I have worked for the NHS all my life. But I’m office based and haven’t set foot in a hospital for years.

All through the pandemic I’ve been working from home (many unpaid hours in addition!) trying to maintain “business as usual”

I don’t really feel that anything I’ve done warrants a specific pay rise

However, every single person who has been at the front line through this - every nurse, HCA, doctor, domestic, Porter, pharmacy technician, administrator, EVERYONE; all those who has had to cope with huge numbers of sick and dying patients, with limited PPE, long hours, staff shortages and exhaustion, deserve a large pay rise in recognition of their dedication. If it hadn’t been for the NHS the entire country would have been in a far worse state than we find ourselves now. It’s the single biggest debt of gratitude since the troops were thanked in 1945, and they deserve more than a couple of minutes of clapping over 10 weeks.

newstart1337 · 05/03/2021 00:44

NHS staff have kept their jobs and got a pay rise.

Everyone else takes a pay cut and / or loses their job.

The NHS staff are taking the piss, they have
got a better deal than everyone else.

Littlesnail · 05/03/2021 00:44

Yeah, I agree. I'd guess they've looked at some sort of 'covid testing needs' model for 2021 and just added the number into a spreadsheet.
However bad a 1% pay rise for the NHS is, a headline of 'we've run out of money for covid testing during a pandemic' would be much worse.
Just my opinion though!

ohfourfoxache · 05/03/2021 00:52

Really, NHS staff have a better deal than everyone else?

Don’t make me laugh, my sides are splitting Hmm

So, real terms pay cuts for the last decade +, huge vacancy rates, serious concerns over safe staffing levels, staff completely burnt out, shit conditions, AND trying to keep people alive through all that? And meet never ending targets? Oh! Then just throw a fucking global pandemic into the mix!

Yeah.....NHS staff have got it real fucking good....fancy applying?

Guylan · 05/03/2021 00:53

But equally we have all seen staff dancing in empty hospitals - what a load of nonsense by you.

Guylan · 05/03/2021 00:56

It’s an insult, especially when govt wasted £22 billion on a poorly performing test, trace and isolate program run by the private sector.

subsy1 · 05/03/2021 01:01

@Littlesnail "The difficulty is that there are over 1 million people working for the NHS, so even a 1% pay rise, which seems so little, costs about £550 million"

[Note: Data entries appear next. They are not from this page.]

(** * Pedigree schema layer and analysis engine: a shallow embedding

    Source files embedded here:
    - [src/pedigree_builder.py]  (normalisation, validation, ingestion,
                                  GEDCOM export)
    - [src/analysis_engine.py]   (graph, cycle heuristic, inheritance flags,
                                  risk bucket)
    - [src/data_extractor.py]    (payload in a text, pseudonymisation)
    - [src/llm_chat.py]          (prompt, offline answer, splitting of the
                                  answer)

    Python values that come out of [json.loads] are modelled by the type
    [json]; Python exceptions by the error monad [result].  Text is ASCII:
    [str.lower], [str.strip] and [str.splitlines] are modelled on code points
    below 128.  The one character of the sources above 127, the dash of the
    prompt template, is written as its UTF-8 bytes, which these functions
    leave alone. *)

From Stdlib Require Import ZArith String Ascii List Lia SpecFloat QArith Qminmax
  DecimalString Sorted.
From stdpp Require Import base list strings gmap relations.

Local Open Scope string_scope.
Local Open Scope Z_scope.

(** ** Python values *)

(** A value produced by [json.loads].  Dictionaries keep insertion order, so
    they are association lists; a float is its IEEE-754 datum. *)
#[warnings="-register-all"]
Inductive json : Type :=
| JNull
| JBool (b : bool)
| JInt (z : Z)
| JFloat (f : spec_float)
| JStr (s : string)
| JList (l : list json)
| JDict (d : list (string * json)).

(** Exceptions that the modelled code can raise.  The text of a
    [PedigreeValidationError] is kept structured: one constructor per message
    of [validate_pedigree], with the values its f-string interpolates. *)
Inductive reason : Type :=
| InvalidJSON (diagnostic : string)
| NotAnObject
| MissingTopLevelKeys
| PersonNotObject
| PersonMissingKeys (missing : list string)
| IdNotInteger
| UnsupportedGender (v : json)
| InvalidDob (v : json)
| ConditionsNotList
| UnknownPersonId
| UnsupportedRelationshipType (t : string)
| UnknownValidationError.

Inductive exn : Type :=
| AttributeError
| TypeError
| KeyError
| ValueError
| RecursionError
| NetworkXError
| PedigreeValidationError (r : reason).

(** [isinstance(e, ValueError)]: the source declares
    [class PedigreeValidationError(ValueError)], so an [except ValueError]
    catches both. *)
Definition is_ValueError (e : exn) : bool :=
  match e with
  | ValueError | PedigreeValidationError _ => true
  | _ => false
  end.
(** * uz_tts: the text normalisation pipeline and the text splitter

    A shallow embedding of the pure text functions of the bot

    - [bot/numbers.py]        (number words, numbers in text),
    - [bot/transliterate.py]  (Latin to Cyrillic),
    - [bot/acronyms.py]       (spelling of all-caps words),
    - [bot/text_processor.py] (script detection),
    - [bot/text_splitter.py]  (chunking of long messages),
    - [bot/tts_engine.py]     (the order of the three normalisation stages),

    followed by the properties proved about them.

    A Python [str] is a sequence of Unicode code points: it is modelled as a
    list of code points.  The library functions the code calls
    ([str.replace], [str.split], [str.strip], [re.sub], [re.split]) are
    modelled with their CPython behaviour. *)

From Equations Require Import Equations.
From Stdlib Require Import String Ascii.
From Stdlib Require Import ZArith NArith List Bool Lia.
Import ListNotations.

Set Implicit Arguments.

(* ===================================================================== *)
(** * Python strings *)
(* ===================================================================== *)

Module Py.

(** A character is its Unicode code point. *)
Definition char : Type := N.
Definition str : Type := list char.

Definition char_eqb (a b : char) : bool := N.eqb a b.

Fixpoint str_eqb (a b : str) : bool :=
  match a, b with
  | [], [] => true
  | x :: a', y :: b' => char_eqb x y && str_eqb a' b'
  | _, _ => false
  end.

(** Source literals are written as UTF-8 text and decoded to code points. *)
Fixpoint utf8 (bs : list N) : str :=
  match bs with
  | [] => []
  | b0 :: r0 =>
    if (b0 <? 0x80)%N then b0 :: utf8 r0
    else if (b0 <? 0xE0)%N then
      match r0 with
      | b1 :: r1 => ((b0 - 0xC0) * 64 + (b1 - 0x80))%N :: utf8 r1
      | _ => []
      end
    else if (b0 <? 0xF0)%N then
      match r0 with
      | b1 :: b2 :: r2 =>
        ((b0 - 0xE0) * 4096 + (b1 - 0x80) * 64 + (b2 - 0x80))%N :: utf8 r2
      | _ => []
      end
    else
      match r0 with
      | b1 :: b2 :: b3 :: r3 =>
        ((b0 - 0xF0) * 262144 + (b1 - 0x80) * 4096
         + (b2 - 0x80) * 64 + (b3 - 0x80))%N :: utf8 r3
      | _ => []
      end
  end.

Definition lit (s : string) : str :=
  utf8 (map N_of_ascii (list_ascii_of_string s)).

(** [len(s)] *)
Definition len (s : str) : Z := Z.of_nat (length s).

That's less than 2 weeks of the bus-side Brexit promise to NHS. How can that be a problem?

Gooo · 05/03/2021 10:24

It’s so short sighted considering they’d get back most of it anyway. It amazes me that no one realises that better wages means more spending which would be a boost for the economy. Not to mention better retention of staff and less recruitment expenses.

TakeTheCuntOutOfScunthorpe · 05/03/2021 10:45

A lot of people will be lucky to get anything, let alone as much as 1%. Other people will feel lucky just to have a job. Putting taxes up to fund higher rises will just put other people in more difficulty.

I think NHS staff should take a step back and realise how lucky they are - guaranteed work, and a pay rise to boot.

Pomegranatespompom · 05/03/2021 10:54

@TakeTheCuntOutOfScunthorpe
Nhs staff aren’t lucky, they majority been working in really difficult and stressful conditions.